**EXERCISE REQUIREMENTS:**
Only one stretch of the data below should be repeated: the lines from the line containing "From S2P Require" through the line containing "unfold line_kind. by", inclusive, exactly as they are.

**DATA SUPPLIED:**
(* ===== verification/SmsModem.v ===== *)
(** * SmsModem: the SMS commands of a modem with a SIM (3GPP TS 27.005)

    What AtModem relies on of the other end of the line, as a class: in PDU mode a
    modem lists the messages of its SIM, deletes one by its index, prompts for a
    PDU and submits it.  On such a modem, when it answers in time (AtTalk), the
    operations of AtModem do to the SIM and the network what their names say. *)

From S2P Require Import Prelude CString Seams Config AtModem AtProofs AtTalk.

(** ** Answers *)

(** The text of an answer: lines ended by a carriage return and a newline, the
    last one OK. *)
Definition ok_text (ls : list string) : string :=
  unlines ((fun l => l +:+ chr cr) <$> ls ++ ["OK"]).
(** An answer begins with an empty line and may have others. *)
Definition ok_answer (cmd : string) (info : list string) (t : string) : Prop :=
  exists ls, t = ok_text ("" :: ls) /\ filter (fun l => l <> "") ls = info /\
    Forall (fun l => no_char nl l = true) ls /\ Forall (fun l => line_kind cmd l = Info) info.

(** What is in the buffer already becomes a line of its own. *)
Lemma ok_answer_read p cmd info t :
  cmd <> "OK" -> no_char nl p = true -> (forall b, line_kind cmd p <> Final b) -> ok_answer cmd info t ->
  take_lines cmd (p +:+ t) [] = (Some true, informational cmd [p +:+ chr cr] ++ info, "").
Proof.
  intros Hcmd Hp Hk (ls & -> & Hf & Hn & Hi).
  assert (p +:+ ok_text ("" :: ls) =
    unlines ((fun l => l +:+ chr cr) <$> (p :: ls)) +:+ ("OK" +:+ chr cr) +:+ String nl "") as ->.
  { unfold ok_text. rewrite <- app_comm_cons, !fmap_cons, fmap_app. cbn [unlines].
    by rewrite unlines_app, app_nil_l', !app_cr, !str_app_assoc, !app_cons. }
  assert (Hnf : Forall (fun l => forall b, line_kind cmd l <> Final b) ls).
  { apply Forall_forall. intros l Hl b. destruct (decide (l = "")) as [-> | Hne]; [by unfold line_kind |].
    rewrite Forall_forall in Hi. rewrite (Hi l); [done |]. rewrite <- Hf. by apply list_elem_of_filter. }
  rewrite take_lines_prefix, take_lines_line; cycle 1.
  - done.
  - apply Forall_fmap. constructor; [by apply no_nl_cr |]. by eapply Forall_impl; [| apply no_nl_cr].
  - apply Forall_fmap. constructor; cbn; [by rewrite strip_cr_snoc |].
    eapply Forall_impl; [done |]. cbn. intros l Hl. by rewrite strip_cr_snoc.
  - assert (line_kind cmd "OK" = Final true) as E.
    { unfold line_kind. by rewrite (proj2 (String.eqb_neq "OK" cmd)) by congruence. }
    rewrite strip_cr_snoc, E. f_equal. f_equal. rewrite app_nil_l.
    rewrite fmap_cons. change (?x :: ?l) with ([x] ++ l) at 1.
    rewrite informational_app. f_equal. by apply informational_lines.
Qed.

(** ** The modem *)

(** What the modem is told, and does, as functions of everything it was told.
    [idle t]: after [t] it waits for a command. *)
Class SmsModem `{CE : Cellular} (peer : string -> string) := {
  idle : string -> Prop;
  stored : string -> list (Z * string);     (* index and PDU *)
  submitted : string -> list string;        (* PDUs, in the order sent *)
  sm_index : forall t e, idle t -> e ∈ stored t -> (0 <= e.1 <= int_max)%Z;
  sm_mode : forall t, idle t ->
    let t' := t +:+ chr esc +:+ command_line "AT+CMGF=0" in
    idle t' /\ stored t' = stored t /\ submitted t' = submitted t /\
    exists a, peer t' = peer t +:+ a /\ ok_answer "AT+CMGF=0" [] a;
  sm_list : forall t, idle t ->
    let t' := t +:+ command_line "AT+CMGL=4" in
    idle t' /\ stored t' = stored t /\ submitted t' = submitted t /\
    exists a (rest : Z -> string), peer t' = peer t +:+ a /\ (forall i, starts_digit (rest i) = false) /\
      ok_answer "AT+CMGL=4"
        (stored t ≫= fun e => ["+CMGL: " +:+ to_string e.1 +:+ rest e.1; e.2]) a;
  sm_delete : forall t i, idle t ->
    let t' := t +:+ command_line ("AT+CMGD=" +:+ to_string i) in
    idle t' /\ stored t' = filter (fun e => e.1 <> i) (stored t) /\ submitted t' = submitted t /\
    exists a, peer t' = peer t +:+ a /\ ok_answer ("AT+CMGD=" +:+ to_string i) [] a;
  sm_send : forall t to txt pdu n, idle t -> encode_sms_submit to txt = Some (pdu, n) ->
    let t1 := t +:+ command_line ("AT+CMGS=" +:+ to_string n) in
    let t2 := t1 +:+ pdu +:+ chr ctrl_z in
    peer t1 = peer t +:+ crlf +:+ "> " /\
    idle t2 /\ stored t2 = stored t /\ submitted t2 = submitted t ++ [pdu] /\
    exists a ref, peer t2 = peer t1 +:+ a /\ ok_answer "" [ref] a
}.

Section Talk.
Context {E : Type} {SP : SerialPort E} {CE : Cellular} {wr rd : E -> string} {peer : string -> string}.
Context {PM : PromptModem E wr rd peer} {SM : SmsModem peer} {X : Type} (keep : E -> X) {PK : PortKeeps keep}.
Implicit Types w : ModemWorld E.
Notation told w := (wrote (wr := wr) w).
Notation heard := (heard (rd := rd)).

(** The port is open, nothing is left to be read, and the modem is idle. *)
Record quiet w : Prop := {
  qt_fd : (0 <= m_fd (modem w))%Z;
  qt_rx : m_rx (modem w) = "";
  qt_read : peer (told w) = heard w;
  qt_idle : idle (told w)
}.

(** An exchange after which the line is quiet again. *)
Record exchanged w w' : Prop := {
  ex_quiet : quiet w';
  ex_modem : modem w' = modem w;
  ex_keep : keep (port w') = keep (port w)
}.

Lemma talked_quiet w w' o : quiet w -> talked (wr := wr) (rd := rd) (peer := peer) keep w w' o "" "" ->
  idle (told w +:+ o) -> exchanged w w' /\ told w' = told w +:+ o.
Proof.
  intros [Hf Hr Hp Hi] [W A M K] Hi'. assert (modem w' = modem w) as Em.
  { rewrite M. destruct (modem w) as [c fd v r rx]. cbn in Hr. by subst rx. }
  split; [| done]. split; [| done | done]. split; rewrite ?Em; [done | done | | by rewrite W].
  unfold awaits in A. by rewrite str_app_nil_r in A.
Qed.

(** A command that is acknowledged. *)
Lemma command_talks w cmd tmo info : quiet w -> (1000 <= tmo <= 60000)%Z -> cmd <> "OK" ->
  idle (told w +:+ command_line cmd) ->
  (exists a, peer (told w +:+ command_line cmd) = peer (told w) +:+ a /\ ok_answer cmd info a) ->
  exists w', converges (fun f => run_at f cmd tmo false) w (mkAtResult true info) w' /\
    exchanged w w' /\ told w' = told w +:+ command_line cmd.
Proof using PK PM SM.
  intros Hq Htmo Hcmd Hi (a & Ha & Hok).
  assert (take_lines cmd a [] = (Some true, info, "")) as Ht
    by (apply (ok_answer_read "" cmd info a); [done | done | by unfold line_kind | done]).
  destruct (run_at_hears keep cmd tmo w a true info) as (w' & Hcv & Htk);
    [apply Hq | done | by rewrite (qt_rx w Hq) | by rewrite Ha, (qt_read w Hq) | by rewrite (qt_rx w Hq) |].
  exists w'. split; [done |]. by apply talked_quiet.
Qed.

(** ** The operations *)

Lemma listing_of_stored (rest : Z -> string) es :
  (forall e, e ∈ es -> (0 <= e.1 <= int_max)%Z) -> (forall i, starts_digit (rest i) = false) ->
  listing (es ≫= fun e => ["+CMGL: " +:+ to_string e.1 +:+ rest e.1; e.2]) = decodable es.
Proof using CE.
  intros He Hr. induction es as [| [n p] es IH]; [done |]. cbn [mbind list_bind app fst snd listing].
  rewrite cmgl_header; [| apply (He (n, p)); by left | done]. unfold decodable in *. cbn [omap list_omap fst snd].
  rewrite IH by (intros e Hin; apply He; by right). by destruct (decode_sms_deliver p).
Qed.

(** A listing gives the messages of the SIM. *)
Lemma list_talks w : quiet w -> exists w' ls,
  converges (fun f => at_cmd f "AT+CMGL=4") w (mkAtResult true ls) w' /\ exchanged w w' /\
  stored (told w') = stored (told w) /\ submitted (told w') = submitted (told w) /\
  listing ls = decodable (stored (told w)).
Proof using PK PM SM.
  intros Hq. destruct (sm_list (told w) (qt_idle w Hq)) as (Hi & Es & Eu & a & rest & Ha & Hr & Hok).
  set (ls := stored (told w) ≫= _) in Hok.
  destruct (command_talks w "AT+CMGL=4" 3000 ls Hq) as (w' & Hcv & Hex & Ew); [done | done | done | eauto |].
  exists w', ls.
  rewrite Ew. split_and!; [exact Hcv | done | done | done |].
  apply listing_of_stored; [| done]. intros e. apply sm_index, Hq.
Qed.

(** Deleting deletes. *)
Lemma delete_talks w is_ : quiet w -> exists w',
  converges (fun f => op_for (delete_sms f) is_) w tt w' /\ exchanged w w' /\
  stored (told w') = filter (fun e => e.1 ∉ is_) (stored (told w)) /\
  submitted (told w') = submitted (told w).
Proof using PK PM SM.
  revert w. induction is_ as [| i is_ IH]; intros w Hq.
  - exists w. split_and!; [apply converges_ret | by split | | done]. clear. induction (stored (told w)) as [| e es IH]; [done |].
    rewrite filter_cons, decide_True by apply not_elem_of_nil. by rewrite <- IH.
  - destruct (sm_delete (told w) i (qt_idle w Hq)) as (Hi & Es & Eu & Ha).
    destruct (command_talks w ("AT+CMGD=" +:+ to_string i) 3000 [] Hq) as (w1 & C1 & X1 & E1);
      [done | done | done | done |].
    destruct (IH w1 (ex_quiet _ _ X1)) as (w2 & C2 & X2 & Es2 & Eu2). exists w2.
    split; [| split; [| split]].
    + cbn [op_for]. eapply converges_bind; [exact C1 | exact C2].
    + destruct X1, X2. split; congruence.
    + rewrite Es2, E1, Es, list_filter_filter. apply list_filter_iff. intros e. cbn. set_solver.
    + by rewrite Eu2, E1.
Qed.

(** Sending submits. *)
Lemma send_talks w to txt pdu n : quiet w -> encode_sms_submit to txt = Some (pdu, n) -> exists w',
  converges (fun f => send_sms f to txt) w true w' /\ exchanged w w' /\
  stored (told w') = stored (told w) /\ submitted (told w') = submitted (told w) ++ [pdu].
Proof using PK PM SM.
  intros Hq Henc.
  destruct (sm_mode (told w) (qt_idle w Hq)) as (Hi1 & Es1 & Eu1 & am & Pm & Hm).
  destruct (sm_send _ to txt pdu n Hi1 Henc) as (P2 & Hi3 & Es3 & Eu3 & av & ref & P3 & Hv).
  destruct (send_sms_talks keep to txt pdu n w am true [] crlf " " av true) as (w' & Hcv & Htk);
    [done | apply Hq | apply Hq | by rewrite <- (qt_read w Hq) | | exact P2 | done | | exact P3 | |].
  - by apply (ok_answer_read "" "AT+CMGF=0" [] am).
  - change crlf with (unlines [chr cr] +:+ ""). by rewrite take_lines_prefix by (repeat constructor; done).
  - intros p1 p2 Hp. eexists. apply (ok_answer_read p2 "" [ref]); [done | | | done].
    all: destruct p1 as [| x [| y p1]]; rewrite ?app_cons, ?app_nil_l' in Hp;
      [by subst p2 | by injection Hp as _ <- | done].
  - exists w'. set (o := chr esc +:+ _) in Htk.
    assert (told w +:+ o = ((told w +:+ chr esc +:+ command_line "AT+CMGF=0") +:+
      command_line ("AT+CMGS=" +:+ to_string n)) +:+ pdu +:+ chr ctrl_z) as Eo
      by (unfold o; by rewrite !str_app_assoc).
    destruct (talked_quiet w w' o Hq Htk) as [Hex Ew]; [by rewrite Eo |].
    split_and!; [done | done | by rewrite Ew, Eo, Es3, Es1 | by rewrite Ew, Eo, Eu3, Eu1].
Qed.

(** A poll: the listing, whatever the deliveries do to a line they leave quiet, and
    the deletions. *)
Lemma poll_talks (cb : nat -> InboundSms -> Op E unit) (R : ModemWorld E -> Prop) w :
  quiet w -> let ms := decodable (stored (told w)) in
  (forall w1, exchanged w w1 -> stored (told w1) = stored (told w) ->
     submitted (told w1) = submitted (told w) ->
     exists w2, converges (fun f => op_for (deliver (Some (cb f))) ms.*2) w1 tt w2 /\ quiet w2 /\ R w2) ->
  exists w2 w', R w2 /\ converges (fun f => handle_timeout f (Some (cb f))) w 0%Z w' /\ exchanged w2 w' /\
    stored (told w') = filter (fun e => e.1 ∉ ms.*1) (stored (told w2)) /\
    submitted (told w') = submitted (told w2).
Proof using PK PM SM.
  intros Hq ms Hdel. destruct (list_talks w Hq) as (w1 & ls & C1 & X1 & Es1 & Eu1 & El).
  destruct (Hdel w1 X1 Es1 Eu1) as (w2 & C2 & Hq2 & HR).
  destruct (delete_talks w2 ms.*1 Hq2) as (w3 & C3 & X3 & Es3 & Eu3).
  exists w2, w3. split; [done |]. split; [| done]. unfold handle_timeout, drain_sms.
  eapply converges_bind; [| apply converges_ret]. eapply converges_bind; [exact C1 |]. cbn [at_ok negb].
  eapply (converges_bind _ _ _ ms.*1); [| exact C3].
  destruct C2 as [N HN]. exists N. intros f Hf. rewrite drain_lines_plan, op_bind_run. cbn [Seams.lines].
  by rewrite El, HN.
Qed.
End Talk.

**YOUR SOLUTION:**
From S2P Require Import Prelude CString Seams Config AtModem AtProofs AtTalk.

(** ** Answers *)

(** The text of an answer: lines ended by a carriage return and a newline, the
    last one OK. *)
Definition ok_text (ls : list string) : string :=
  unlines ((fun l => l +:+ chr cr) <$> ls ++ ["OK"]).
(** An answer begins with an empty line and may have others. *)
Definition ok_answer (cmd : string) (info : list string) (t : string) : Prop :=
  exists ls, t = ok_text ("" :: ls) /\ filter (fun l => l <> "") ls = info /\
    Forall (fun l => no_char nl l = true) ls /\ Forall (fun l => line_kind cmd l = Info) info.

(** What is in the buffer already becomes a line of its own. *)
Lemma ok_answer_read p cmd info t :
  cmd <> "OK" -> no_char nl p = true -> (forall b, line_kind cmd p <> Final b) -> ok_answer cmd info t ->
  take_lines cmd (p +:+ t) [] = (Some true, informational cmd [p +:+ chr cr] ++ info, "").
Proof.
  intros Hcmd Hp Hk (ls & -> & Hf & Hn & Hi).
  assert (p +:+ ok_text ("" :: ls) =
    unlines ((fun l => l +:+ chr cr) <$> (p :: ls)) +:+ ("OK" +:+ chr cr) +:+ String nl "") as ->.
  { unfold ok_text. rewrite <- app_comm_cons, !fmap_cons, fmap_app. cbn [unlines].
    by rewrite unlines_app, app_nil_l', !app_cr, !str_app_assoc, !app_cons. }
  assert (Hnf : Forall (fun l => forall b, line_kind cmd l <> Final b) ls).
  { apply Forall_forall. intros l Hl b. destruct (decide (l = "")) as [-> | Hne]; [by unfold line_kind |].
    rewrite Forall_forall in Hi. rewrite (Hi l); [done |]. rewrite <- Hf. by apply list_elem_of_filter. }
  rewrite take_lines_prefix, take_lines_line; cycle 1.
  - done.
  - apply Forall_fmap. constructor; [by apply no_nl_cr |]. by eapply Forall_impl; [| apply no_nl_cr].
  - apply Forall_fmap. constructor; cbn; [by rewrite strip_cr_snoc |].
    eapply Forall_impl; [done |]. cbn. intros l Hl. by rewrite strip_cr_snoc.
  - assert (line_kind cmd "OK" = Final true) as E.
    { unfold line_kind. by rewrite (proj2 (String.eqb_neq "OK" cmd)) by congruence. }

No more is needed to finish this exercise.